_WORK ORDER_
State the number of lines in the records beneath that hold the word "fields", and add nothing.

_SUPPLIED ENTRIES_
========

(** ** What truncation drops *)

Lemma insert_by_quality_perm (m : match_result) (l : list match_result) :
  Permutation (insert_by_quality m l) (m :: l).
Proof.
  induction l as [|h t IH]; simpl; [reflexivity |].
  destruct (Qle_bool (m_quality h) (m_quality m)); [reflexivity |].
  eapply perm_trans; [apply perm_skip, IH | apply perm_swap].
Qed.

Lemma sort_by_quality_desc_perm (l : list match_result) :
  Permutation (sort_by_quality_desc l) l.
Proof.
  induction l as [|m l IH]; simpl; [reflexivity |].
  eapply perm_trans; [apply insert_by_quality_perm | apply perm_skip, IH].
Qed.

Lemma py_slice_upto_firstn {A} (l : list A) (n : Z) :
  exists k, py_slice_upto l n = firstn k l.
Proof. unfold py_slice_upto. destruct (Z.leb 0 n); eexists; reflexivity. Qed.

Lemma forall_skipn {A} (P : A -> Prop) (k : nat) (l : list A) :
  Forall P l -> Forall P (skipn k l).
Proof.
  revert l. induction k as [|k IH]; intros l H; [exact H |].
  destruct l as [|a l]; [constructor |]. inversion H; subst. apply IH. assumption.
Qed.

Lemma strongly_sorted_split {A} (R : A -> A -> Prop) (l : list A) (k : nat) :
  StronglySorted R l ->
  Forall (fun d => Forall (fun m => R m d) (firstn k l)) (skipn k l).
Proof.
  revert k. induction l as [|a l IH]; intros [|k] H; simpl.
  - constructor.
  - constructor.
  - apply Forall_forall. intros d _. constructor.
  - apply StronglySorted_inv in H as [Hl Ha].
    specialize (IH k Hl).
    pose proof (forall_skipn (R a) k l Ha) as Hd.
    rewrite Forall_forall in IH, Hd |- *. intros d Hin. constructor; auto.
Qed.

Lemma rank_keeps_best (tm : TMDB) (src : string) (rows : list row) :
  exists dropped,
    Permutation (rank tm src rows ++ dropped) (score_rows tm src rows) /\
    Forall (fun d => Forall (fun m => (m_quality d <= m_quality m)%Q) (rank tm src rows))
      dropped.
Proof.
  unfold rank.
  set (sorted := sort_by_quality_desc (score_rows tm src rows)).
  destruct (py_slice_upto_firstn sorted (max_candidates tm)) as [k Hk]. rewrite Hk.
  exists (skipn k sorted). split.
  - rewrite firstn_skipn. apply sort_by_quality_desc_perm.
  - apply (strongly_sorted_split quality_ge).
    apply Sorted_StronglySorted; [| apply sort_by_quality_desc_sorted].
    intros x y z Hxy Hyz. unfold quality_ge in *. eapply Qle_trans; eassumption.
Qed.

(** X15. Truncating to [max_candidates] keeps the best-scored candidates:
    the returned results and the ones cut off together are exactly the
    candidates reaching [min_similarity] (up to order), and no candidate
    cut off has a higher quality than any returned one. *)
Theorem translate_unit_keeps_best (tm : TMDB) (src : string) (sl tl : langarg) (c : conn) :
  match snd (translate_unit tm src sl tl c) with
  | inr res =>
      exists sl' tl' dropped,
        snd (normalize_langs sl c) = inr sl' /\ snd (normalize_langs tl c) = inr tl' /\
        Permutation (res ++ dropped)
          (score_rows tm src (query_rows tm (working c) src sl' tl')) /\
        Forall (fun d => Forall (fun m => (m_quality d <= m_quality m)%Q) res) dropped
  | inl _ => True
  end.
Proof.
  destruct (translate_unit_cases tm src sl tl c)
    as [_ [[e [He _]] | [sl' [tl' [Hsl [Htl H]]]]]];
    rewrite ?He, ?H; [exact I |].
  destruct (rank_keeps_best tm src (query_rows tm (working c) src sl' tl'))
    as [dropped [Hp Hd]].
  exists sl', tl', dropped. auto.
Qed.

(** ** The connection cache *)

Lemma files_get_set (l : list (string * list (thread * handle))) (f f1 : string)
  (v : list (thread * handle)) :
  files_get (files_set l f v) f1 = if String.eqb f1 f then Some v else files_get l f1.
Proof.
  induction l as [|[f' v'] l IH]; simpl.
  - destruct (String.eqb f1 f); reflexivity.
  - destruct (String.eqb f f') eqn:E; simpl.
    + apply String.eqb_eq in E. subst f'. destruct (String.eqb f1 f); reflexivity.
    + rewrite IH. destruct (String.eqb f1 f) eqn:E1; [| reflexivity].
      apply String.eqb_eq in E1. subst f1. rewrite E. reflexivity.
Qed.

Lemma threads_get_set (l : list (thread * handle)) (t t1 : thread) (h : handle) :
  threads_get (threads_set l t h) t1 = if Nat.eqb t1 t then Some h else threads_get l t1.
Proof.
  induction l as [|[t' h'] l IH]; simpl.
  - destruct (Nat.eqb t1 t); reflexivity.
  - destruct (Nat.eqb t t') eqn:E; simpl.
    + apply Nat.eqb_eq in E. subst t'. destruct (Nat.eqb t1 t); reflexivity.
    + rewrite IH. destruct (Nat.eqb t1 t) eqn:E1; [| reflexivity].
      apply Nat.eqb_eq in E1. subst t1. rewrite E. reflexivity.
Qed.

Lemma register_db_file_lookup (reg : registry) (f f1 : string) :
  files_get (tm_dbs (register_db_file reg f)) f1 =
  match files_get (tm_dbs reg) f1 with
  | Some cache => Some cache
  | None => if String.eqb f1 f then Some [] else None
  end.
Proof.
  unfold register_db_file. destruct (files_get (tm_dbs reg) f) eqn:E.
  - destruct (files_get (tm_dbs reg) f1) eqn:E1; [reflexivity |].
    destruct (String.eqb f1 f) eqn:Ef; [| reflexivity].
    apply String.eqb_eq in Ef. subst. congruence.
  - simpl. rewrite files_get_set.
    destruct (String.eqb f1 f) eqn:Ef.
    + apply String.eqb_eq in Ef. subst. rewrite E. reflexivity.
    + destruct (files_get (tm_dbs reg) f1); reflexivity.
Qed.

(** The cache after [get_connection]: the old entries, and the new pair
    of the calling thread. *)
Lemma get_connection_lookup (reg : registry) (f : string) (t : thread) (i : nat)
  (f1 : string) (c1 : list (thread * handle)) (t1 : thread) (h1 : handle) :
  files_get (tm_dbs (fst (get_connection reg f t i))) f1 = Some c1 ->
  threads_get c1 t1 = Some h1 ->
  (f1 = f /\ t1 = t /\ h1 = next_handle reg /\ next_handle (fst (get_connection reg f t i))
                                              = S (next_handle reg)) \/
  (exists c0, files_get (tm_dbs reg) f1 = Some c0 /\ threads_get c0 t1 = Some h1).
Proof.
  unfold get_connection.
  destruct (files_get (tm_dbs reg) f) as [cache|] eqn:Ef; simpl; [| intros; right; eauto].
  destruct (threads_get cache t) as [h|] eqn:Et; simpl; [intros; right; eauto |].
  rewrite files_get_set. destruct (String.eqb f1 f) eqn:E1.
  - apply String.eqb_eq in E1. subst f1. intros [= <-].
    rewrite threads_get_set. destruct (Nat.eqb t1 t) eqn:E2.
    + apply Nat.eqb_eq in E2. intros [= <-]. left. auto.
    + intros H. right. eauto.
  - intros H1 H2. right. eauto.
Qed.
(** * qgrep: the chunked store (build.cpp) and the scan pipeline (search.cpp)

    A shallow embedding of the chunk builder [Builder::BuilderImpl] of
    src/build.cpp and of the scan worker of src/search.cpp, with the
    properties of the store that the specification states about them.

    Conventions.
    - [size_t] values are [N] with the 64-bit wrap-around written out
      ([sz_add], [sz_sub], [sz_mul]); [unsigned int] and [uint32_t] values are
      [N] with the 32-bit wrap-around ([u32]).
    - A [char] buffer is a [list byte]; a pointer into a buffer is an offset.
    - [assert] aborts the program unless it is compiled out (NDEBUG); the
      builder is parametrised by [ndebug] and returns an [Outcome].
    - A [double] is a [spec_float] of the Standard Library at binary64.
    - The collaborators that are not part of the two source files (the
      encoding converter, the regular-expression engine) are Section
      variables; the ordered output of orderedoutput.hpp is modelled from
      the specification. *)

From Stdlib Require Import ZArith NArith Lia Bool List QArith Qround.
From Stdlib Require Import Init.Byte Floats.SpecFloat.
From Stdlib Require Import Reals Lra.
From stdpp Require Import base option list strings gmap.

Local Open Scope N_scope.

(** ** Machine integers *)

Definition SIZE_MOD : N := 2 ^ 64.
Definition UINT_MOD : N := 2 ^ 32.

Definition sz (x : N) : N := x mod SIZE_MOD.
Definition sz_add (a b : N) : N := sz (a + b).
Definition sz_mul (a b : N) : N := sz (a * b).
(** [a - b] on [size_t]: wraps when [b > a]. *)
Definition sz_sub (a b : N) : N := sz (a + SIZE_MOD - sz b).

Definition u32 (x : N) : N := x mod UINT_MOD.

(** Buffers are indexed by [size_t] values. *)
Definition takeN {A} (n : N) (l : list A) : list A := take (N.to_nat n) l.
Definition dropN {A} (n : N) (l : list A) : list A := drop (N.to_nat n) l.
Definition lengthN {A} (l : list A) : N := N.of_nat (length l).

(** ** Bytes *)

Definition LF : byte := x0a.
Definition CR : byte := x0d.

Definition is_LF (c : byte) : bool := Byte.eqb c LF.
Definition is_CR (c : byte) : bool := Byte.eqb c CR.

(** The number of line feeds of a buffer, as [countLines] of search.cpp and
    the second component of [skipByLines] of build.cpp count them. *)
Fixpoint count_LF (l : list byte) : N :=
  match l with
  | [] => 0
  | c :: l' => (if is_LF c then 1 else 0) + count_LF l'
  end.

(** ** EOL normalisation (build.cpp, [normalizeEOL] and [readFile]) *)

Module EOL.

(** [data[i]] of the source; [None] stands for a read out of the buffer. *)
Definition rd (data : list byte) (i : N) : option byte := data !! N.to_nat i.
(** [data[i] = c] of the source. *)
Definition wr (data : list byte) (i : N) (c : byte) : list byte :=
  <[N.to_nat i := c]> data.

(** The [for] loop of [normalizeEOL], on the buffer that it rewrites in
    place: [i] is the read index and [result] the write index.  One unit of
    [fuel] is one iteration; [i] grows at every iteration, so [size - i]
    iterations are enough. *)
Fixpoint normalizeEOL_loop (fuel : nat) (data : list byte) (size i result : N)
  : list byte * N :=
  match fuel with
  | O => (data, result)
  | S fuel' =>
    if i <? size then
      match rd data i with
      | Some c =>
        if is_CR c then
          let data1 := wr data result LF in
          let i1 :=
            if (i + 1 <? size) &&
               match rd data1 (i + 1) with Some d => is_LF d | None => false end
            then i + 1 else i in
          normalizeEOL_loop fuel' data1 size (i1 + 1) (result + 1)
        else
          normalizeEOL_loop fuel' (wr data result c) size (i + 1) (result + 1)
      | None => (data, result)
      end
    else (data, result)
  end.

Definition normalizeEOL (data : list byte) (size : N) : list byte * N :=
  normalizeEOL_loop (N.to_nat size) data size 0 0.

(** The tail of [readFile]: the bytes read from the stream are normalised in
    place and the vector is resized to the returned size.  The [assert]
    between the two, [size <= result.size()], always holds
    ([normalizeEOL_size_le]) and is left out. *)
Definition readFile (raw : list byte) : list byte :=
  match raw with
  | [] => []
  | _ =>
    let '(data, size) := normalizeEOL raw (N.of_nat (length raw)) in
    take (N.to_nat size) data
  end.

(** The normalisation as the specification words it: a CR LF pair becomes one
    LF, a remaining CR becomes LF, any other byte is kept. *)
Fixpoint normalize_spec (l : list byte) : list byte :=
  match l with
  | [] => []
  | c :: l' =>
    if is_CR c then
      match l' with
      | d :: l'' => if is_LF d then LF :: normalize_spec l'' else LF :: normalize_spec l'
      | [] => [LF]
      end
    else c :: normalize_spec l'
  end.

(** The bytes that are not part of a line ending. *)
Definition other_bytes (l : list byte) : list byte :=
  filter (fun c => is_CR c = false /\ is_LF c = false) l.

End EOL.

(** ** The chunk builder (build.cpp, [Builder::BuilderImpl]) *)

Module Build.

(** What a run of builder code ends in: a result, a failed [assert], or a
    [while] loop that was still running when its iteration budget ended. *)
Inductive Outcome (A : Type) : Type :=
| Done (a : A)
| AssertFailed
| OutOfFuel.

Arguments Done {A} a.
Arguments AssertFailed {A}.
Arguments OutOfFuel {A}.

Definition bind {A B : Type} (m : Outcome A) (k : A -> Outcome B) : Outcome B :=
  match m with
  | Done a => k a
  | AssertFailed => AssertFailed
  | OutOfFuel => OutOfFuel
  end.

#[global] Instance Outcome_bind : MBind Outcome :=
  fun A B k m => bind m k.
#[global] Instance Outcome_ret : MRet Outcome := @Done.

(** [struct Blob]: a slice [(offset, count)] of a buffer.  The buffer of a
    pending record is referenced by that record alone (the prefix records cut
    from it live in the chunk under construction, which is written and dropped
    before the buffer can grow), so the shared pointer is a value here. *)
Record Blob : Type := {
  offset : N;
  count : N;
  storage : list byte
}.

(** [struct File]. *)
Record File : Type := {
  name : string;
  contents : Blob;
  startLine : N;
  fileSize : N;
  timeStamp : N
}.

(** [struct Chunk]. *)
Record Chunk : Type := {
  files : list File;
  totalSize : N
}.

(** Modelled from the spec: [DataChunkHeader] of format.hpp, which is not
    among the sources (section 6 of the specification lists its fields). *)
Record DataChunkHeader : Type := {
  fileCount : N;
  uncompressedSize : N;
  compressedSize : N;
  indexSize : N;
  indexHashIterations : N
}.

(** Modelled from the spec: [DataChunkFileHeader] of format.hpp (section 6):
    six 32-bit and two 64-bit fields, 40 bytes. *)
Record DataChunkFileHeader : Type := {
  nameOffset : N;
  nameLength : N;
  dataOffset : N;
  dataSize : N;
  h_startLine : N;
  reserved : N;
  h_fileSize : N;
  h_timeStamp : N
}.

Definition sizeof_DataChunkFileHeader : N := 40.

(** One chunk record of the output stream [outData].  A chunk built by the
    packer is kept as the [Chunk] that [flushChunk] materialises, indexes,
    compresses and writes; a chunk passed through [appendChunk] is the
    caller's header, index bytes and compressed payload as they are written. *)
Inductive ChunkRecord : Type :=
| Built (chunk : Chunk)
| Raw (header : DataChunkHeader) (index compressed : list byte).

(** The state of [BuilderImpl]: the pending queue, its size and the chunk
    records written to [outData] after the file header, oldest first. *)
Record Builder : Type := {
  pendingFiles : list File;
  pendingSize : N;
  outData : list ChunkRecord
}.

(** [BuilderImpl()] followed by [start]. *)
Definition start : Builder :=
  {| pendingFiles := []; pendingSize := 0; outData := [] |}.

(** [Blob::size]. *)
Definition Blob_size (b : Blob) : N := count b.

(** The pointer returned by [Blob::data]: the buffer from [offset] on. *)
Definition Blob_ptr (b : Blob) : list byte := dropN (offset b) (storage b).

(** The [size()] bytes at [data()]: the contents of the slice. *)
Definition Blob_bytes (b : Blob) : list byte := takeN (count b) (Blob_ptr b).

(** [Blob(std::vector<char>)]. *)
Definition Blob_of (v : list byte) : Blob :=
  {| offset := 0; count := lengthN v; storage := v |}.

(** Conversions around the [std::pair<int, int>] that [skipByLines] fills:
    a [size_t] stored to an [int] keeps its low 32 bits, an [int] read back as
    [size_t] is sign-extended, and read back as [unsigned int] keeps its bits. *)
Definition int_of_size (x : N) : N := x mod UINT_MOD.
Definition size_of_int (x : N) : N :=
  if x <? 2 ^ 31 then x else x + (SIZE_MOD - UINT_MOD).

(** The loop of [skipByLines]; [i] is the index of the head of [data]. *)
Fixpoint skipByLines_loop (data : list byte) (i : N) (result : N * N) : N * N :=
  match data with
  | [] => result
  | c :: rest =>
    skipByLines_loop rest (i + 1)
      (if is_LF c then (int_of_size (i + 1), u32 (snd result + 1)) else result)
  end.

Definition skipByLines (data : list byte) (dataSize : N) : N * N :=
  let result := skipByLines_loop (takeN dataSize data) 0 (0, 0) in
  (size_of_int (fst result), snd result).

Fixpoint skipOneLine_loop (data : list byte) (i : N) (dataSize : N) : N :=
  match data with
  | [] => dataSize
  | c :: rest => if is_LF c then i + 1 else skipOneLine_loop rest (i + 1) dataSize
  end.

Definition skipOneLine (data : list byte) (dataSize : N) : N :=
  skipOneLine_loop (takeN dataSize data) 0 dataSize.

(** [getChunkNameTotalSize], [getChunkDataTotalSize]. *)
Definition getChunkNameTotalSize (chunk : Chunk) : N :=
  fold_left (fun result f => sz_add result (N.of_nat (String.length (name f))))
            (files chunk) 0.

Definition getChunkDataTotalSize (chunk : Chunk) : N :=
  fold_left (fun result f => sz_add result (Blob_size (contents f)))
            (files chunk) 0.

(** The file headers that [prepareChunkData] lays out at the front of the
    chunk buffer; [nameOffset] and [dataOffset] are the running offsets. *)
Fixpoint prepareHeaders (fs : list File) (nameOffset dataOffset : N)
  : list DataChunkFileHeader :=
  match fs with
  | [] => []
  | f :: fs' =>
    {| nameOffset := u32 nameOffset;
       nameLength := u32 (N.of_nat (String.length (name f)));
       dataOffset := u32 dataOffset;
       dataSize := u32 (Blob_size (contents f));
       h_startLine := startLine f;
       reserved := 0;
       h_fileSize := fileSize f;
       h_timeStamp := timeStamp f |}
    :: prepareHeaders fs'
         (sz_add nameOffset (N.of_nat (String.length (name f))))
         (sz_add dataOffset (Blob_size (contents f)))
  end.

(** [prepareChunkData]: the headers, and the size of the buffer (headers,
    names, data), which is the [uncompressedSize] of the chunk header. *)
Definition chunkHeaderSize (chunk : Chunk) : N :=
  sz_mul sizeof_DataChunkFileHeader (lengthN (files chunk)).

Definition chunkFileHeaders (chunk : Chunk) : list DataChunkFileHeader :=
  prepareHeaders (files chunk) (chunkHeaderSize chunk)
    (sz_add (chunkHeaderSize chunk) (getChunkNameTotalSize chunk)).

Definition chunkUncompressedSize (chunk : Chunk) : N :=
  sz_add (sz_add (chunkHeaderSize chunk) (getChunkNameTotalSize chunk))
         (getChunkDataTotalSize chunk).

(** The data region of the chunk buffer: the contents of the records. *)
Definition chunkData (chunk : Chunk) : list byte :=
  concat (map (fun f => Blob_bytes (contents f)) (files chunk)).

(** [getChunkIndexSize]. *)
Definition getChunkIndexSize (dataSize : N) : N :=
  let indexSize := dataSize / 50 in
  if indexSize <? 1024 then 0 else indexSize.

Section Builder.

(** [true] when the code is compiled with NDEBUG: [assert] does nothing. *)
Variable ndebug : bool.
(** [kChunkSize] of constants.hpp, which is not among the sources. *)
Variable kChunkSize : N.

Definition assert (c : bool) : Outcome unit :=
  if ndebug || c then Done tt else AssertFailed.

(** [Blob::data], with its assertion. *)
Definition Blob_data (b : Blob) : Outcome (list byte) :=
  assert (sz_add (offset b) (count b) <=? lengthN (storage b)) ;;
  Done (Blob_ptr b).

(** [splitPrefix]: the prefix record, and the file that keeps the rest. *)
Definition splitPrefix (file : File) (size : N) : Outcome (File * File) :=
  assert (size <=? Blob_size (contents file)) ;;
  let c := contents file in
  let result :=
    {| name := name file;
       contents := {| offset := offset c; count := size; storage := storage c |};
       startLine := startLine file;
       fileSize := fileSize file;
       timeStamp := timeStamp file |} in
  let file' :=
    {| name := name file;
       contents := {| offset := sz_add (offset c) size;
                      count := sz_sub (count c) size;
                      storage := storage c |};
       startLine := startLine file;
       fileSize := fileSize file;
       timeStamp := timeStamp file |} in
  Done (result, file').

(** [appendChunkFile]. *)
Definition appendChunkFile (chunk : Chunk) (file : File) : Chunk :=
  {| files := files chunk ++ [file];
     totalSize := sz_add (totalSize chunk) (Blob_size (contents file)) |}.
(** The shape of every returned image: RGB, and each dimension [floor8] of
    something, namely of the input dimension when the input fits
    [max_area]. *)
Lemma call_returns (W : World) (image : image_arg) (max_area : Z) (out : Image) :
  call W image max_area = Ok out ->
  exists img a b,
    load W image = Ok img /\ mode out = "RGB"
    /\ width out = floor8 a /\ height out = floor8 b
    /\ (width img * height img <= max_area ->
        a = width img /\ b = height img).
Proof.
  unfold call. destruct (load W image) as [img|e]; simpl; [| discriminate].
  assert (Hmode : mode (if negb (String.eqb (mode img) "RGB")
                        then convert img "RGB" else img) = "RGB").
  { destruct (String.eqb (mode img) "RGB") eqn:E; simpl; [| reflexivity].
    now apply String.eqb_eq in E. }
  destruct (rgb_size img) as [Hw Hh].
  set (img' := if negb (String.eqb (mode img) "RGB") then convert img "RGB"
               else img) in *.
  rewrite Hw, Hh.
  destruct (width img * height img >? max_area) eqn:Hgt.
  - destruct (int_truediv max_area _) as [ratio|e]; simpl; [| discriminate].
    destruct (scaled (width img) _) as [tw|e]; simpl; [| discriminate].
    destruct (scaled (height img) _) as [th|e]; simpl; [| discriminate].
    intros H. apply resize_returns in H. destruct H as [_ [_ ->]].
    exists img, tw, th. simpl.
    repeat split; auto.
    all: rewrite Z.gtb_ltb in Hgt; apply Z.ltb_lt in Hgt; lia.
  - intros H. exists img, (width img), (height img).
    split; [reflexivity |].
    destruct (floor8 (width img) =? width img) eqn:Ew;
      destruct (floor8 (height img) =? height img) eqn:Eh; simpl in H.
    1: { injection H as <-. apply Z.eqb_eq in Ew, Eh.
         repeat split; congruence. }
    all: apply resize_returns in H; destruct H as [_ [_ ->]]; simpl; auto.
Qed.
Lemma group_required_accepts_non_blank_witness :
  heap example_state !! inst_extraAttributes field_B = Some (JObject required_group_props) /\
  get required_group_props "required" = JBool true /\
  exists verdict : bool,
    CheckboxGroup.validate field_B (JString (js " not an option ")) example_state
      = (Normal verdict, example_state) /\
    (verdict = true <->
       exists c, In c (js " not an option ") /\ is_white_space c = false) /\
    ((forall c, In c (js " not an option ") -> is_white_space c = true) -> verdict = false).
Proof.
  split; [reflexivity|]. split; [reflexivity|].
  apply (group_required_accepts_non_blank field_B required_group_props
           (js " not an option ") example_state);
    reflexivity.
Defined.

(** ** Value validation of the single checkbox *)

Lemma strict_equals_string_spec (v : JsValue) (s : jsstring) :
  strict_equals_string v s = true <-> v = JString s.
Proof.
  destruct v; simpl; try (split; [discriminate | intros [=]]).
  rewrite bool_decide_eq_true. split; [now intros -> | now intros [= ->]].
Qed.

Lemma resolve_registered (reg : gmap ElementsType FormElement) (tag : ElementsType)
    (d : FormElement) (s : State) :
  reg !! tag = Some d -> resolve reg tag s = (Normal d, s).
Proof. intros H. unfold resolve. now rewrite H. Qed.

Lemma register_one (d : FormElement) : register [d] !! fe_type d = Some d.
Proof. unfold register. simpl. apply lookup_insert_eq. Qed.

========

_EXPECTED ANSWER_
2